» Task statement:
Your answer should be one number: the count of lines in the data below that include "identityPair".

» Dataset entries:
Lemma contentIndex_ok old : sink_ok old (contentIndex old) [] (map contentPair old).
Proof.
  unfold contentIndex.
  assert (forall es ix l, holds (unclaimed ix) l -> claimedIds ix = ∅ ->
    let ix' := fold_left (fun ix e => MkIndex (poolAdd (content (oldKeys e)) (oldId e) (unclaimed ix))
                 ({[content (oldKeys e)]} ∪ known ix) (arrivals ix) (claimedIds ix)) es ix in
    holds (unclaimed ix') (l ++ map contentPair es) /\ claimedIds ix' = ∅ /\
    (forall c, c ∈ known ix' <-> c ∈ known ix \/ exists o, o ∈ es /\ content (oldKeys o) = c)) as H.
  { induction es as [|e es IH]; intros ix l Hl Hc; cbv zeta in *; cbn [fold_left map].
    - rewrite app_nil_r. split_and!; [done..|]. intros c. set_solver.
    - destruct (IH (MkIndex (poolAdd (content (oldKeys e)) (oldId e) (unclaimed ix))
        ({[content (oldKeys e)]} ∪ known ix) (arrivals ix) (claimedIds ix)) (l ++ [contentPair e])) as (H1 & H2 & H3).
      + by apply holds_add.
      + done.
      + rewrite <- app_assoc in H1. split_and!; [done..|]. intros c. rewrite H3. cbn [known].
        rewrite elem_of_union, elem_of_singleton. split.
        * intros [[->|Hc']|(o & Ho & E)]; [right; exists e; split; [by apply list_elem_of_here|done]|by left|].
          right. exists o. split; [by apply list_elem_of_further|done].
        * intros [Hc'|(o & [Ho|Ho]%elem_of_cons & E)]; [by left; right|subst o; by left; left|right; by exists o]. }
  destruct (H old (MkIndex ∅ ∅ ∅ ∅) [] holds_empty eq_refl) as (H1 & H2 & H3). split.
  - exact H1.
  - intros c. rewrite H3. cbn. set_solver.
  - intros id. match type of H2 with ?a = _ => match goal with |- id ∈ ?b <-> _ => replace b with (∅ : gset Z) by (symmetry; exact H2) end end. cbn. set_solver.
  - cbn. rewrite map_map. done.
  - done.
  - intros e He. by apply elem_of_nil in He.
  - intros e He. by apply elem_of_nil in He.
Qed.

Lemma reusedIds_snoc es e : reusedIds (es ++ [e]) = reusedIds es ++ (if reused e then [newId e] else []).
Proof. unfold reusedIds. rewrite List.filter_app, map_app. cbn. by destruct (reused e). Qed.

Lemma sinkAdd_ok old ix es l a : sink_ok old ix es l -> exists ix' e l',
  sinkAdd (ix, es) a = (ix', es ++ [e]) /\ sink_ok old ix' (es ++ [e]) l' /\
  content (newKeys e) = content (arrivalKeys a) /\
  (contentKnown e = false -> reused e = false -> identity (newKeys e) = identity (arrivalKeys a)).
Proof.
  intros [H1 H2 H3 H4 H5 H6 H7]. unfold sinkAdd, claim. cbn [noteArrival unclaimed]. set (c := content (arrivalKeys a)).
  pose proof (holds_take _ _ c H1) as Ht. destruct (poolTake c (unclaimed ix)) as [[id rest]|].
  - destruct Ht as (l1 & l2 & -> & Hr). do 3 eexists. split; [reflexivity|]. split; [|done]. split.
    + exact Hr.
    + exact H2.
    + intros x. cbn [claimedIds]. rewrite reusedIds_snoc. cbn [reused newId]. rewrite elem_of_union, elem_of_singleton, H3.
      rewrite elem_of_app, list_elem_of_singleton. tauto.
    + rewrite reusedIds_snoc. cbn [reused newId]. rewrite <- H4, !map_app. cbn [map snd].
      rewrite <- app_assoc. cbn [app]. by rewrite (Permutation_middle (map snd l1)).
    + intros p Hp. apply H5. rewrite elem_of_app, elem_of_cons in *. tauto.
    + intros e [He|He%list_elem_of_singleton]%elem_of_app Hre; [by apply H6|subst e]. cbn [newId newKeys content].
      assert ((c, id) ∈ map contentPair old) as Hin by (apply H5; rewrite elem_of_app, elem_of_cons; tauto).
      apply list_elem_of_fmap in Hin as (o & [= Ec Ei] & Ho). exists o. by split_and!.
    + intros e [He|He%list_elem_of_singleton]%elem_of_app Hre; [|by subst e]. destruct (H7 e He Hre) as (A1 & A2 & A3).
      split_and!; [done|done|]. intros x Hx. apply (A3 x). rewrite elem_of_app, elem_of_cons in *. tauto.
  - do 3 eexists. split; [reflexivity|]. split; [|cbn [newKeys content identity contentKnown reused]; split; [done|by intros -> _]].
    split; [exact H1|exact H2| | |exact H5| |].
    + intros x. rewrite reusedIds_snoc. cbn. rewrite app_nil_r. apply H3.
    + rewrite reusedIds_snoc. cbn. by rewrite app_nil_r.
    + intros e [He|He%list_elem_of_singleton]%elem_of_app Hre; [by apply H6|by subst e].
    + intros e [He|He%list_elem_of_singleton]%elem_of_app Hre; [by apply H7|subst e]. split_and!; [done| |exact Ht].
      cbn [contentKnown newKeys content]. apply bool_decide_eq_true.
Qed.

Lemma sink_all old arrivals : forall ix es l, sink_ok old ix es l -> exists ix' es' l',
  fold_left sinkAdd arrivals (ix, es) = (ix', es ++ es') /\ sink_ok old ix' (es ++ es') l' /\
  Forall2 (fun a e => content (newKeys e) = content (arrivalKeys a)) arrivals es'.
Proof.
  induction arrivals as [|a arrivals IH]; intros ix es l H; cbn [fold_left].
  - exists ix, [], l. rewrite app_nil_r. by split_and!.
  - destruct (sinkAdd_ok old ix es l a H) as (ix1 & e & l1 & -> & H1 & He & _).
    destruct (IH ix1 (es ++ [e]) l1 H1) as (ix2 & es2 & l2 & -> & H2 & Hc).
    exists ix2, (e :: es2), l2. rewrite <- app_assoc in H2 |- *. split_and!; [done..|]. by constructor.
Qed.

(** The entries with their rows. *)
Lemma flush_spec es : forall rows, length rows = length (freshEntries es) ->
  reusedIds (flush es rows) = reusedIds es /\ map newId (freshEntries (flush es rows)) = rows /\
  length (flush es rows) = length es /\
  forall e, e ∈ flush es rows -> exists e0, e0 ∈ es /\ reused e = reused e0 /\ contentKnown e = contentKnown e0 /\
    newKeys e = newKeys e0 /\ newDisplay e = newDisplay e0 /\ (reused e = true -> newId e = newId e0).
Proof.
  induction es as [|e es IH]; intros rows Hr; cbn [flush].
  - cbn in Hr. destruct rows; [|done]. split_and!; try done. intros e He. by apply elem_of_nil in He.
  - unfold reusedIds, freshEntries in *. cbn [List.filter] in *. destruct (reused e) eqn:Er; cbn [negb] in *.
    + destruct (IH rows Hr) as (A1 & A2 & A3 & A4). cbv iota. cbn [List.filter]. rewrite ?Er. cbn [negb map length]. rewrite A1, A2, A3.
      split_and!; try done. intros x [Hx|Hx]%elem_of_cons; [subst x; exists e; split; [apply list_elem_of_here|by split_and!]|].
      destruct (A4 x Hx) as (e0 & He0 & Hrest). exists e0. split; [by apply list_elem_of_further|done].
    + destruct rows as [|id rows]; [done|]. cbn [length] in Hr. destruct (IH rows ltac:(lia)) as (A1 & A2 & A3 & A4).
      cbv iota. cbn [List.filter reused]. rewrite ?Er. cbn [negb map length newId]. rewrite A1, A2, A3.
      split_and!; try done. intros x [Hx|Hx]%elem_of_cons.
      * subst x. exists e. split; [apply list_elem_of_here|]. cbn [reused contentKnown newKeys newDisplay]. split_and!; [done..|congruence].
      * destruct (A4 x Hx) as (e0 & He0 & Hrest). exists e0. split; [by apply list_elem_of_further|done].
Qed.

Lemma flush_contents (arrivals : list Arrival) es : forall rows,
  Forall2 (fun a e => content (newKeys e) = content (arrivalKeys a)) arrivals es ->
  Forall2 (fun a e => content (newKeys e) = content (arrivalKeys a)) arrivals (flush es rows).
Proof.
  intros rows H. revert rows. induction H as [|a e arrivals es He _ IH]; intros rows; cbn [flush]; [constructor|].
  destruct (reused e); [by constructor|]. destruct rows; by constructor.
Qed.

(** ** What the diff does *)

Definition freshIds (es : list NewEntry) : list Z := map newId (freshEntries es).
Definition eligibleOld (ix : ContentIndex) (o : OldEntry) : bool :=
  negb (isClaimed ix (oldId o) || arrived ix (content (oldKeys o))).
Definition identityPair (o : OldEntry) : qstring * Z := (identity (oldKeys o), oldId o).

Lemma leftover_holds old ix : holds (leftoverByIdentity old ix) (map identityPair (List.filter (eligibleOld ix) old)).
Proof.
  unfold leftoverByIdentity.
  assert (forall es m l, holds m l -> holds (fold_left (fun m e => if isClaimed ix (oldId e) || arrived ix (content (oldKeys e)) then m
                        else poolAdd (identity (oldKeys e)) (oldId e) m) es m) (l ++ map identityPair (List.filter (eligibleOld ix) es))) as H.
  { induction es as [|e es IH]; intros m l Hl; cbn [fold_left List.filter map]; [by rewrite app_nil_r|].
    unfold eligibleOld at 1. destruct (isClaimed ix (oldId e) || arrived ix (content (oldKeys e))); cbn [negb map].
    - by apply IH.
    - change (identityPair e :: ?x) with ([identityPair e] ++ x). rewrite app_assoc. by apply IH, holds_add. }
  apply (H old ∅ []), holds_empty.
Qed.

(** One pair: an old profile and the row that came for it. *)
Definition pairOk (old : list OldEntry) (ix : ContentIndex) (es : list NewEntry) (p : Z * Z) : Prop :=
  exists o e, o ∈ old /\ e ∈ es /\ p = (oldId o, newId e) /\ identity (oldKeys o) = identity (newKeys e) /\
    eligibleOld ix o = true /\ reused e = false /\ contentKnown e = false.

» The completed task:
4